**EXERCISE DIRECTIONS**
Exactly the lines from the opening of the data through the line containing "set (o := out_eq (ins_of tbs) tb) in *." should be reproduced, please, with nothing added.

**Saved data entries**
══════

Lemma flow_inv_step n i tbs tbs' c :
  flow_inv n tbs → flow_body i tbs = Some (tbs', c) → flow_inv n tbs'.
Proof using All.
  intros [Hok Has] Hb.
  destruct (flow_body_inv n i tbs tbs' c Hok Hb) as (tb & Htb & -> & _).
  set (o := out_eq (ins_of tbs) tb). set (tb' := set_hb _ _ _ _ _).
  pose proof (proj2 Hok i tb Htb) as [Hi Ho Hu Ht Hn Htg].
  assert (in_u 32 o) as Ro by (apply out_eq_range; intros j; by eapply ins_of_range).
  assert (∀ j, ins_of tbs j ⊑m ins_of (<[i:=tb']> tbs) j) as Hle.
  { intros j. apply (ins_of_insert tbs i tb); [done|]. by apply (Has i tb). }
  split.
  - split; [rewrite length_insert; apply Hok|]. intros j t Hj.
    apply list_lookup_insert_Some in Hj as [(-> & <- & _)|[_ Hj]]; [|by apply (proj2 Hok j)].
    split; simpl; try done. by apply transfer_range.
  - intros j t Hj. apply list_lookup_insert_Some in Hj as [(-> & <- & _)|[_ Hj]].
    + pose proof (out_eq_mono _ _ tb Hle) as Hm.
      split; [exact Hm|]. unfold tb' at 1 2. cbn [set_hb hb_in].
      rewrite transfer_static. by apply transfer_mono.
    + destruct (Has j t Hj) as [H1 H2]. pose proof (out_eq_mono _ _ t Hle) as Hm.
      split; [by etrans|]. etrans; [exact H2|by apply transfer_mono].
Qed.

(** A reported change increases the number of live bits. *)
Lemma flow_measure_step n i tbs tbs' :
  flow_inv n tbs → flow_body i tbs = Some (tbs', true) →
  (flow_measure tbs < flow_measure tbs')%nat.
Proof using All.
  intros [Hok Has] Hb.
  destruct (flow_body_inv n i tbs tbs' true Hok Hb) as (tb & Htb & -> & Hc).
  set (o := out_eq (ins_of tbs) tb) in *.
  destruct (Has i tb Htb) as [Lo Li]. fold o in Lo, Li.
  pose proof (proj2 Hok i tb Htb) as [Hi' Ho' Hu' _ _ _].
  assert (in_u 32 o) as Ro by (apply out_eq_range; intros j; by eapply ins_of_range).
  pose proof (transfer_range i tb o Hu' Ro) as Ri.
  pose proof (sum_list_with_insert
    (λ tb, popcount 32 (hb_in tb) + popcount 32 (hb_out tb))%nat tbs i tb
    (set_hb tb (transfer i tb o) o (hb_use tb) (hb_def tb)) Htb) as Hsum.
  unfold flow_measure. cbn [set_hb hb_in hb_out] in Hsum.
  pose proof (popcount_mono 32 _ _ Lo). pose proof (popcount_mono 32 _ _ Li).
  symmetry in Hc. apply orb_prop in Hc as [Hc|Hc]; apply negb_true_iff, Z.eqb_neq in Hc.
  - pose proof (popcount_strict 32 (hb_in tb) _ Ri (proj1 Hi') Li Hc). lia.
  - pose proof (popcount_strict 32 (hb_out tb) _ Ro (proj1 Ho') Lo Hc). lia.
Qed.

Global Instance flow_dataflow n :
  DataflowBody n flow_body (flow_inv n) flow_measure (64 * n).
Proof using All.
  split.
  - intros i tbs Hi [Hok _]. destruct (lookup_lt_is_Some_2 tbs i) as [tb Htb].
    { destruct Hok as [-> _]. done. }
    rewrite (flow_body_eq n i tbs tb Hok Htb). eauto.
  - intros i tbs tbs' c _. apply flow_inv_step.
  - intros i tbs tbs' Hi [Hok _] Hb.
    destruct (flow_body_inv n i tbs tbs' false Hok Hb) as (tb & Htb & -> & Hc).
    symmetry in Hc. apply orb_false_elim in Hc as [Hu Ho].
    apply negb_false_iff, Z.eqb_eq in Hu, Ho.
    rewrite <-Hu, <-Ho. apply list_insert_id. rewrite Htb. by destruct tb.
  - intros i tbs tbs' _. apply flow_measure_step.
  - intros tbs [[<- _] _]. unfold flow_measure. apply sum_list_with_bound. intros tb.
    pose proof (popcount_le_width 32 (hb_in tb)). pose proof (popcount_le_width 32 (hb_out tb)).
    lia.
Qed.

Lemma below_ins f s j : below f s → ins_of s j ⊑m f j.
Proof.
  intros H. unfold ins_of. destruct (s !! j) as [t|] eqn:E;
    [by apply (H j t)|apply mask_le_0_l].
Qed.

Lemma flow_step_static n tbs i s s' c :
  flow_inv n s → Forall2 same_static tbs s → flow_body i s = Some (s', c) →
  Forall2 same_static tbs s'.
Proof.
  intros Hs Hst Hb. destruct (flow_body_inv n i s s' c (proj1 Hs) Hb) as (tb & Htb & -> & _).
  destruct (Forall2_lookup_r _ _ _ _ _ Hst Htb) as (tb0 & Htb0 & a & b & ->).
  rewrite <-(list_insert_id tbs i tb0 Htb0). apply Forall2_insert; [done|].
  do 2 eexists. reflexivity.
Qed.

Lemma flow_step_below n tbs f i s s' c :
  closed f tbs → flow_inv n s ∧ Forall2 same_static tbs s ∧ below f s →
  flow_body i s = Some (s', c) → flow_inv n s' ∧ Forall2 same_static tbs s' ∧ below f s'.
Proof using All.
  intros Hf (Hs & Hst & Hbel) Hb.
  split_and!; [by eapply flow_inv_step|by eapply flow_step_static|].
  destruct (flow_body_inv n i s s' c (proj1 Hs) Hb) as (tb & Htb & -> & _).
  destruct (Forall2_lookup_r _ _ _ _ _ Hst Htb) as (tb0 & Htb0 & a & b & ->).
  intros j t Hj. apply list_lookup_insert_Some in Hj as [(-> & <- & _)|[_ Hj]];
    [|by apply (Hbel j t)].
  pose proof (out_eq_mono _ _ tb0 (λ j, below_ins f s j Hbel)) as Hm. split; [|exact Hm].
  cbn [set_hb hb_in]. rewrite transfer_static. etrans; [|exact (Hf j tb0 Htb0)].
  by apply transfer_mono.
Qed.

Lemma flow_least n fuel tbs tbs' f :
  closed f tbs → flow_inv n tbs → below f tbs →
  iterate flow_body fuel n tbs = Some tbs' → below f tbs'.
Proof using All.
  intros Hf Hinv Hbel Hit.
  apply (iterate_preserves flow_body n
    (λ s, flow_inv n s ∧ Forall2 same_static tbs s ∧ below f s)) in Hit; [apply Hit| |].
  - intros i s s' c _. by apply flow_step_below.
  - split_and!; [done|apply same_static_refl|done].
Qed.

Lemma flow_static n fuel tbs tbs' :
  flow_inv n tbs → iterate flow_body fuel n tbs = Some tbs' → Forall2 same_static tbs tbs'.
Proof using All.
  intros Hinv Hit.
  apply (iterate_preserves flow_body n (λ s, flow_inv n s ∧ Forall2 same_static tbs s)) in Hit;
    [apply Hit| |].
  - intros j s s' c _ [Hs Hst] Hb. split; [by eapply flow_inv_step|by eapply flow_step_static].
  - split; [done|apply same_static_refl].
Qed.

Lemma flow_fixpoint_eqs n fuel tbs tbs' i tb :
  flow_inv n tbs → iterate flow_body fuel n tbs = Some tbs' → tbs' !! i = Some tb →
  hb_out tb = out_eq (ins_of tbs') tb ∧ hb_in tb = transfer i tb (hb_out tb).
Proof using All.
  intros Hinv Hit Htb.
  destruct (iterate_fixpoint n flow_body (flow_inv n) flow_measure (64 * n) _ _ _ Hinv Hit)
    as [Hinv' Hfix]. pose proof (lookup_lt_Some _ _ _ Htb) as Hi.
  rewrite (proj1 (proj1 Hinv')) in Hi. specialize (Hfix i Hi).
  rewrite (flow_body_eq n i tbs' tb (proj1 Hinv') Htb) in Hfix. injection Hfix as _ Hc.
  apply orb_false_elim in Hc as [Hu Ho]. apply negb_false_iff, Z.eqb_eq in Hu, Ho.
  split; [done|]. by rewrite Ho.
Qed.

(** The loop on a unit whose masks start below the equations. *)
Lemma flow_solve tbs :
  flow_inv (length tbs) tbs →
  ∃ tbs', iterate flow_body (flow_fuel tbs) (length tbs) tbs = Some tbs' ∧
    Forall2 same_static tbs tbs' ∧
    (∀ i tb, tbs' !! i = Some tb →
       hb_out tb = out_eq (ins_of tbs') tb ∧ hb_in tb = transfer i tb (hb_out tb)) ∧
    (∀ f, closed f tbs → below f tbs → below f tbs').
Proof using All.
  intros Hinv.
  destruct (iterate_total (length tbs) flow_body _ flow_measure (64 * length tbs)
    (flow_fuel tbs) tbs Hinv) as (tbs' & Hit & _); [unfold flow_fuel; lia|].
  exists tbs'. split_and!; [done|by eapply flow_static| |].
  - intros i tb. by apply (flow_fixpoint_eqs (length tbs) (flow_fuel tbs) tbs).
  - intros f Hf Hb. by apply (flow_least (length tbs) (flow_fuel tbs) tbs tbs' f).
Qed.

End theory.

══════

**EXERCISE SOLUTION**
Lemma flow_inv_step n i tbs tbs' c :
  flow_inv n tbs → flow_body i tbs = Some (tbs', c) → flow_inv n tbs'.
Proof using All.
  intros [Hok Has] Hb.
  destruct (flow_body_inv n i tbs tbs' c Hok Hb) as (tb & Htb & -> & _).
  set (o := out_eq (ins_of tbs) tb). set (tb' := set_hb _ _ _ _ _).
  pose proof (proj2 Hok i tb Htb) as [Hi Ho Hu Ht Hn Htg].
  assert (in_u 32 o) as Ro by (apply out_eq_range; intros j; by eapply ins_of_range).
  assert (∀ j, ins_of tbs j ⊑m ins_of (<[i:=tb']> tbs) j) as Hle.
  { intros j. apply (ins_of_insert tbs i tb); [done|]. by apply (Has i tb). }
  split.
  - split; [rewrite length_insert; apply Hok|]. intros j t Hj.
    apply list_lookup_insert_Some in Hj as [(-> & <- & _)|[_ Hj]]; [|by apply (proj2 Hok j)].
    split; simpl; try done. by apply transfer_range.
  - intros j t Hj. apply list_lookup_insert_Some in Hj as [(-> & <- & _)|[_ Hj]].
    + pose proof (out_eq_mono _ _ tb Hle) as Hm.
      split; [exact Hm|]. unfold tb' at 1 2. cbn [set_hb hb_in].
      rewrite transfer_static. by apply transfer_mono.
    + destruct (Has j t Hj) as [H1 H2]. pose proof (out_eq_mono _ _ t Hle) as Hm.
      split; [by etrans|]. etrans; [exact H2|by apply transfer_mono].
Qed.

(** A reported change increases the number of live bits. *)
Lemma flow_measure_step n i tbs tbs' :
  flow_inv n tbs → flow_body i tbs = Some (tbs', true) →
  (flow_measure tbs < flow_measure tbs')%nat.
Proof using All.
  intros [Hok Has] Hb.
  destruct (flow_body_inv n i tbs tbs' true Hok Hb) as (tb & Htb & -> & Hc).
  set (o := out_eq (ins_of tbs) tb) in *.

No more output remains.